▶ _Directions for this task_: Using the listing below, copy exactly the lines from the one containing "Lemma am_q_split_retx h" to the one containing "eapply in_flight_numbered, am_q_sent; [exact H|set_solver].", both lines included, and no others.

▶ _Exercise input_:
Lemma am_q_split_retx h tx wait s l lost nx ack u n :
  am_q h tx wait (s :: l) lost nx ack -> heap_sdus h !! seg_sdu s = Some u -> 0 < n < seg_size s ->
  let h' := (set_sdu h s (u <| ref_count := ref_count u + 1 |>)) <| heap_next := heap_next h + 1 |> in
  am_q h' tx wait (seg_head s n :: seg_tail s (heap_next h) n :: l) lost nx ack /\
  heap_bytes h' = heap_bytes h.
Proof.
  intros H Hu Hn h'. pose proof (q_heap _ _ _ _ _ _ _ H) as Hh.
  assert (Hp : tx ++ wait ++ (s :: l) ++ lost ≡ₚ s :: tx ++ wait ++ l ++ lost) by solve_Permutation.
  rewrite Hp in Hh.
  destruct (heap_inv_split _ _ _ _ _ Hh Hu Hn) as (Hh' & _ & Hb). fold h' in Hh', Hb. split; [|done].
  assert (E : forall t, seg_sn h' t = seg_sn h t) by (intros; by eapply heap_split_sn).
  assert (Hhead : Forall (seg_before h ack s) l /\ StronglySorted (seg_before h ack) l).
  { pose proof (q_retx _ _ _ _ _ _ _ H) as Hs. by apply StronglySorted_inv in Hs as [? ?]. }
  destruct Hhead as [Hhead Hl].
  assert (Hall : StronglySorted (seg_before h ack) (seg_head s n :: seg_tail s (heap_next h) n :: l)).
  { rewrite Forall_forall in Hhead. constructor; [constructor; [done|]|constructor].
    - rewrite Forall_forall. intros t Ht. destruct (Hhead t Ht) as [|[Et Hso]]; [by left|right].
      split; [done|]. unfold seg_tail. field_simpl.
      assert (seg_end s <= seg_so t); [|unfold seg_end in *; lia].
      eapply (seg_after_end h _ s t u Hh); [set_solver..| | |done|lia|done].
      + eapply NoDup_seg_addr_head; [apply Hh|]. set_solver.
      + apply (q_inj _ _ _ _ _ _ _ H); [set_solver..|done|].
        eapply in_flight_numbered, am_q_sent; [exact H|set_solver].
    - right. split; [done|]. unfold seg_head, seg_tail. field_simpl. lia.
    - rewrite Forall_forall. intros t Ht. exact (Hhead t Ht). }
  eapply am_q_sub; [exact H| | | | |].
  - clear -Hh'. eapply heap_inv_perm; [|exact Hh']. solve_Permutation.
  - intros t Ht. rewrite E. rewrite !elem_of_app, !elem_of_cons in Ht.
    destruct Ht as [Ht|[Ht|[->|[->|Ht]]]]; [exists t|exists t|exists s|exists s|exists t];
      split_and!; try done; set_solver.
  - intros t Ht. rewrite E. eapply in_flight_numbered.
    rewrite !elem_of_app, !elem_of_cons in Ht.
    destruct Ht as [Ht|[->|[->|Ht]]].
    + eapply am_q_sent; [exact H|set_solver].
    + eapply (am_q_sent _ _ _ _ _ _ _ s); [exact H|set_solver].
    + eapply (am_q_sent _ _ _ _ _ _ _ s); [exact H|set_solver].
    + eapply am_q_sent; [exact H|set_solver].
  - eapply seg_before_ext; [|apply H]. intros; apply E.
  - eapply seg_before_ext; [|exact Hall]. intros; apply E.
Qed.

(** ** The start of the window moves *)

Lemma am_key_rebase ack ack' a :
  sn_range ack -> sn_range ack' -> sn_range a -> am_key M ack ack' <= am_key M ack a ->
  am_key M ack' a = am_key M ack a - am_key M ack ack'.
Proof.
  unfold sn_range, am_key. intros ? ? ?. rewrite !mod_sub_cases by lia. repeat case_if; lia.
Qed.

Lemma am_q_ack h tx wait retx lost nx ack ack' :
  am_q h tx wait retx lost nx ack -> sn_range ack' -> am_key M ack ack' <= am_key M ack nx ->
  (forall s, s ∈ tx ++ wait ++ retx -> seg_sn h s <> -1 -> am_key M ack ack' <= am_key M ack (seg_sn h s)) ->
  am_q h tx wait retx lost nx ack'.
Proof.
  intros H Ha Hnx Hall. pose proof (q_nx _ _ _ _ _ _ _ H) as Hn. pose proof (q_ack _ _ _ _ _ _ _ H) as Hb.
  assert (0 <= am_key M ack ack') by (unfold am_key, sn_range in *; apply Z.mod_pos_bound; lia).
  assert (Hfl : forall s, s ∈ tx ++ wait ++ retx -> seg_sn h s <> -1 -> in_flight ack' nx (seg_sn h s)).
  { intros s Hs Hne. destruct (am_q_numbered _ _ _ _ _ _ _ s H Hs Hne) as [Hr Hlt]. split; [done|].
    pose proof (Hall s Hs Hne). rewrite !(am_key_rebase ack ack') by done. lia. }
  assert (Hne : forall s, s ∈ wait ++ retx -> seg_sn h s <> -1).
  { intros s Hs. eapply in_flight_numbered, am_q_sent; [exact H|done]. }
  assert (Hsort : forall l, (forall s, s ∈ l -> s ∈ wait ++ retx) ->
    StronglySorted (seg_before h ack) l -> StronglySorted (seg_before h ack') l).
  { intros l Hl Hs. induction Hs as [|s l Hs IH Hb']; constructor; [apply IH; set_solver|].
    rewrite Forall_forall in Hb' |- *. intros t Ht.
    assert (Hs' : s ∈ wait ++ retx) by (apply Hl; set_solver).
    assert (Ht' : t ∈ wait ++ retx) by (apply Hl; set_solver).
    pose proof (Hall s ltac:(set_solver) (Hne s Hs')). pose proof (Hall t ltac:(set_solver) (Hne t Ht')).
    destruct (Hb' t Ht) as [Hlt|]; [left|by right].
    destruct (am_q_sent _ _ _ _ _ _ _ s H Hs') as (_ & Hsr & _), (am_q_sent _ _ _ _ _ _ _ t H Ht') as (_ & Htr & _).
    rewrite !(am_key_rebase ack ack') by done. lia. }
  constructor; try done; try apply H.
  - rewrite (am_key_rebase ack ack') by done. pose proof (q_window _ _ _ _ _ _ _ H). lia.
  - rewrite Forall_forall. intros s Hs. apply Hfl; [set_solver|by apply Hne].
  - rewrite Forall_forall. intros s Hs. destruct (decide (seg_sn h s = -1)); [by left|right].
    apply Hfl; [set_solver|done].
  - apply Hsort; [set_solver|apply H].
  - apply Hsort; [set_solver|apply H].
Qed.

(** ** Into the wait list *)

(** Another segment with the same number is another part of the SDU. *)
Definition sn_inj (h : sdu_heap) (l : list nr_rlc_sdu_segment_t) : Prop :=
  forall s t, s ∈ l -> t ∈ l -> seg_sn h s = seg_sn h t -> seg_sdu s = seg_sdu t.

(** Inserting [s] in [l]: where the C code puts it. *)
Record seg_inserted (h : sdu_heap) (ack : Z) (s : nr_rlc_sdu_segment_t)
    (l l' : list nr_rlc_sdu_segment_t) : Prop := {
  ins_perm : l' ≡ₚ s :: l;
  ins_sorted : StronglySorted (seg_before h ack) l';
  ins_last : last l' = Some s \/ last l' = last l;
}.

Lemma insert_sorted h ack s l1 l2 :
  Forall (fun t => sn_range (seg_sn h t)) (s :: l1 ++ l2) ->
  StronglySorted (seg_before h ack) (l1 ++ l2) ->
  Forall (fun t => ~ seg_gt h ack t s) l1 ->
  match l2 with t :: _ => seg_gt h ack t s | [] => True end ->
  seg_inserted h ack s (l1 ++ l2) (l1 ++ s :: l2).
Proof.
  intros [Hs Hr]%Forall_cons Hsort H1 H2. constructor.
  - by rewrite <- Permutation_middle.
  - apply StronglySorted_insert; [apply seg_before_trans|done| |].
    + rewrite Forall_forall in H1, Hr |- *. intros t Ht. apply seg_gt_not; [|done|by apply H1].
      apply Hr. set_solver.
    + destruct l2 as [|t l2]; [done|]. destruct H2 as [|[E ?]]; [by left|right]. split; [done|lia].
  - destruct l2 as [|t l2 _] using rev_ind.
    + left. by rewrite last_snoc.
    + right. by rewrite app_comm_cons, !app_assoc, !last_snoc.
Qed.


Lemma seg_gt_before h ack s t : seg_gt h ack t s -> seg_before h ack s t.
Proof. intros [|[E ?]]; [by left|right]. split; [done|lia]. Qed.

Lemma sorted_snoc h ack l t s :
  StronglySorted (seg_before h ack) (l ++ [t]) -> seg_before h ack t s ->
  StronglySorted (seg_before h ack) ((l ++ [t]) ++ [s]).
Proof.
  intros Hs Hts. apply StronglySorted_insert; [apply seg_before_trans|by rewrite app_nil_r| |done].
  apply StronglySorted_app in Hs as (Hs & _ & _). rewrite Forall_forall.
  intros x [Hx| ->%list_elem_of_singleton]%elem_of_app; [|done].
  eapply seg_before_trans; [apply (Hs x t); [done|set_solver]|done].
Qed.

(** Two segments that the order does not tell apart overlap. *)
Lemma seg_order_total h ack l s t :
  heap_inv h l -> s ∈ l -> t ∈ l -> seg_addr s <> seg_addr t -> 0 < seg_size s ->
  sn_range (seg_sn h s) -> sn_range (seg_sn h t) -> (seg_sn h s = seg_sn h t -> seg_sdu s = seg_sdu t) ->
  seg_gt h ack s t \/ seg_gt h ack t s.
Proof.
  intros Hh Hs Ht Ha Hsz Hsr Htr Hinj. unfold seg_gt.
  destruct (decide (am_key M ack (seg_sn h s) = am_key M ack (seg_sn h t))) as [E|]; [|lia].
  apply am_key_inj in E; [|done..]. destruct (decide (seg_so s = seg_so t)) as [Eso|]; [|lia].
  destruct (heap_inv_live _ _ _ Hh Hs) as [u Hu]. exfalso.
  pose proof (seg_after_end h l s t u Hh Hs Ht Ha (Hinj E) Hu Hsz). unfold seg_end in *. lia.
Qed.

==

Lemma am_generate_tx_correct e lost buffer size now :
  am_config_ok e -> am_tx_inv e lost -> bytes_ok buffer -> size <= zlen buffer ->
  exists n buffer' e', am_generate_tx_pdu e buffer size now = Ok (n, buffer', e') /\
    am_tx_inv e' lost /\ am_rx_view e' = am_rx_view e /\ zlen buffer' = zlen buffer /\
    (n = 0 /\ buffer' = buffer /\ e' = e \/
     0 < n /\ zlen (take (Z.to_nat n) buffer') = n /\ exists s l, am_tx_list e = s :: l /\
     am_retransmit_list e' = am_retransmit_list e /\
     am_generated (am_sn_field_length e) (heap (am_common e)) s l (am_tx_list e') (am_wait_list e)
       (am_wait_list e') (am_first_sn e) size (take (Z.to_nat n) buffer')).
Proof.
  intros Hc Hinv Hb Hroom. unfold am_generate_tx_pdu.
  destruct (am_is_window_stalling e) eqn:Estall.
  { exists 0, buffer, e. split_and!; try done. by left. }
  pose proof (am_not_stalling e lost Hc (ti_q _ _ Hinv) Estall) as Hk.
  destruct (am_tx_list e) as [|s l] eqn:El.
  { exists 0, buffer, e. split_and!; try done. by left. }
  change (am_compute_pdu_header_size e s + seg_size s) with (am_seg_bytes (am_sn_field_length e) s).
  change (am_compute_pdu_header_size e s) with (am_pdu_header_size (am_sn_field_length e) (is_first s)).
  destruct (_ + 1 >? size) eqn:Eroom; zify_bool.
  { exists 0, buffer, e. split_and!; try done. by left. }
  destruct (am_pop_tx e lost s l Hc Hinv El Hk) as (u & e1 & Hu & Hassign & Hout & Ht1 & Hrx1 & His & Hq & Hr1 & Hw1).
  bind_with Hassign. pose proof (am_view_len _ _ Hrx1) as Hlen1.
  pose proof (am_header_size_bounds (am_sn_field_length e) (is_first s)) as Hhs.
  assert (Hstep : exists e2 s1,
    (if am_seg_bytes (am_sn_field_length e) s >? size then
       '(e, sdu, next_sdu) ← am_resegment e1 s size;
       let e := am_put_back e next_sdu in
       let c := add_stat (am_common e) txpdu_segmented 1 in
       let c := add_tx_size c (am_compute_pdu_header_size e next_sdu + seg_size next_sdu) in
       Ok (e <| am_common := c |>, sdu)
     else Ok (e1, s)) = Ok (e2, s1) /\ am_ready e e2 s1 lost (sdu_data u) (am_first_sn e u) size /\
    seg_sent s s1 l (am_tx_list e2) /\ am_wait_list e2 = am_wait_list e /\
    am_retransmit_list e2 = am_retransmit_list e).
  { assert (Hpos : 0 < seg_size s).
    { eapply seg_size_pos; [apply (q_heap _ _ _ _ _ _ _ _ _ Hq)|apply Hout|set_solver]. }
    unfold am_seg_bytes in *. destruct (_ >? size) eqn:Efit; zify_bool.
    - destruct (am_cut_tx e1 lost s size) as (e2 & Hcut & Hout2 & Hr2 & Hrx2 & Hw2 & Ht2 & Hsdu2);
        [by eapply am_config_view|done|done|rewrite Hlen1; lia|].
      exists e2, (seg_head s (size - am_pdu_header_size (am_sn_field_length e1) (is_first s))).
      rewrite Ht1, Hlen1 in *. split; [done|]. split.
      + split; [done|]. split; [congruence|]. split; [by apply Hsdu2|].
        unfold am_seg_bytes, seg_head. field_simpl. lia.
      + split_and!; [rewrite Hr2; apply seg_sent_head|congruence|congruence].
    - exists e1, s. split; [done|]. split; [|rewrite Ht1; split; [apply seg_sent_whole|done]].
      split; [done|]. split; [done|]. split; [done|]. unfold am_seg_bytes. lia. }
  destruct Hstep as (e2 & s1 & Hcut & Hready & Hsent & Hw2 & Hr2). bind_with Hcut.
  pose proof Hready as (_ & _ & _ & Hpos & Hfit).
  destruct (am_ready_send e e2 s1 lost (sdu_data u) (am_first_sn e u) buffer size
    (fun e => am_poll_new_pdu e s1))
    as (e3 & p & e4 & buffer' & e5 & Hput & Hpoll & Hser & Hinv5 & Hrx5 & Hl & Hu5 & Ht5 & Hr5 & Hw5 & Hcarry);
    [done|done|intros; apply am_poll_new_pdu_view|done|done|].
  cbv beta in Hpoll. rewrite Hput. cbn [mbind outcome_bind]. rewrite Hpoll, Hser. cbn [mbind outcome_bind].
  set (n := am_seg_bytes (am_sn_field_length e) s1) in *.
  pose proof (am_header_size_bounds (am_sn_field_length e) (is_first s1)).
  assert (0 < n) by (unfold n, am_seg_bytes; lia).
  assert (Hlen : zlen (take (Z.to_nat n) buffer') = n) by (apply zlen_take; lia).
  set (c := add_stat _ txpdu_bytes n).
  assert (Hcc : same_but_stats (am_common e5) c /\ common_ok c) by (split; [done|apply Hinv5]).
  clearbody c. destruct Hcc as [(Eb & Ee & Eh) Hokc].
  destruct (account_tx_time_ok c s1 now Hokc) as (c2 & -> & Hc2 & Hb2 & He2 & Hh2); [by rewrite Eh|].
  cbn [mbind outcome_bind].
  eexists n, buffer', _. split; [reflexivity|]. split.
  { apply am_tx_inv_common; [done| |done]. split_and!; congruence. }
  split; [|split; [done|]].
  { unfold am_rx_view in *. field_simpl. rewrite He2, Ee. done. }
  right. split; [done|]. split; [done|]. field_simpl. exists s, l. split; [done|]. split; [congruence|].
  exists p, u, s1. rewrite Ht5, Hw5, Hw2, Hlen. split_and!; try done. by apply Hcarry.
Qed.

▶ _Response to the task_:
Lemma am_q_split_retx h tx wait s l lost nx ack u n :
  am_q h tx wait (s :: l) lost nx ack -> heap_sdus h !! seg_sdu s = Some u -> 0 < n < seg_size s ->
  let h' := (set_sdu h s (u <| ref_count := ref_count u + 1 |>)) <| heap_next := heap_next h + 1 |> in
  am_q h' tx wait (seg_head s n :: seg_tail s (heap_next h) n :: l) lost nx ack /\
  heap_bytes h' = heap_bytes h.
Proof.
  intros H Hu Hn h'. pose proof (q_heap _ _ _ _ _ _ _ H) as Hh.
  assert (Hp : tx ++ wait ++ (s :: l) ++ lost ≡ₚ s :: tx ++ wait ++ l ++ lost) by solve_Permutation.
  rewrite Hp in Hh.
  destruct (heap_inv_split _ _ _ _ _ Hh Hu Hn) as (Hh' & _ & Hb). fold h' in Hh', Hb. split; [|done].
  assert (E : forall t, seg_sn h' t = seg_sn h t) by (intros; by eapply heap_split_sn).
  assert (Hhead : Forall (seg_before h ack s) l /\ StronglySorted (seg_before h ack) l).
  { pose proof (q_retx _ _ _ _ _ _ _ H) as Hs. by apply StronglySorted_inv in Hs as [? ?]. }
  destruct Hhead as [Hhead Hl].
  assert (Hall : StronglySorted (seg_before h ack) (seg_head s n :: seg_tail s (heap_next h) n :: l)).
  { rewrite Forall_forall in Hhead. constructor; [constructor; [done|]|constructor].
    - rewrite Forall_forall. intros t Ht. destruct (Hhead t Ht) as [|[Et Hso]]; [by left|right].
      split; [done|]. unfold seg_tail. field_simpl.
      assert (seg_end s <= seg_so t); [|unfold seg_end in *; lia].
      eapply (seg_after_end h _ s t u Hh); [set_solver..| | |done|lia|done].
      + eapply NoDup_seg_addr_head; [apply Hh|]. set_solver.
      + apply (q_inj _ _ _ _ _ _ _ H); [set_solver..|done|].
        eapply in_flight_numbered, am_q_sent; [exact H|set_solver].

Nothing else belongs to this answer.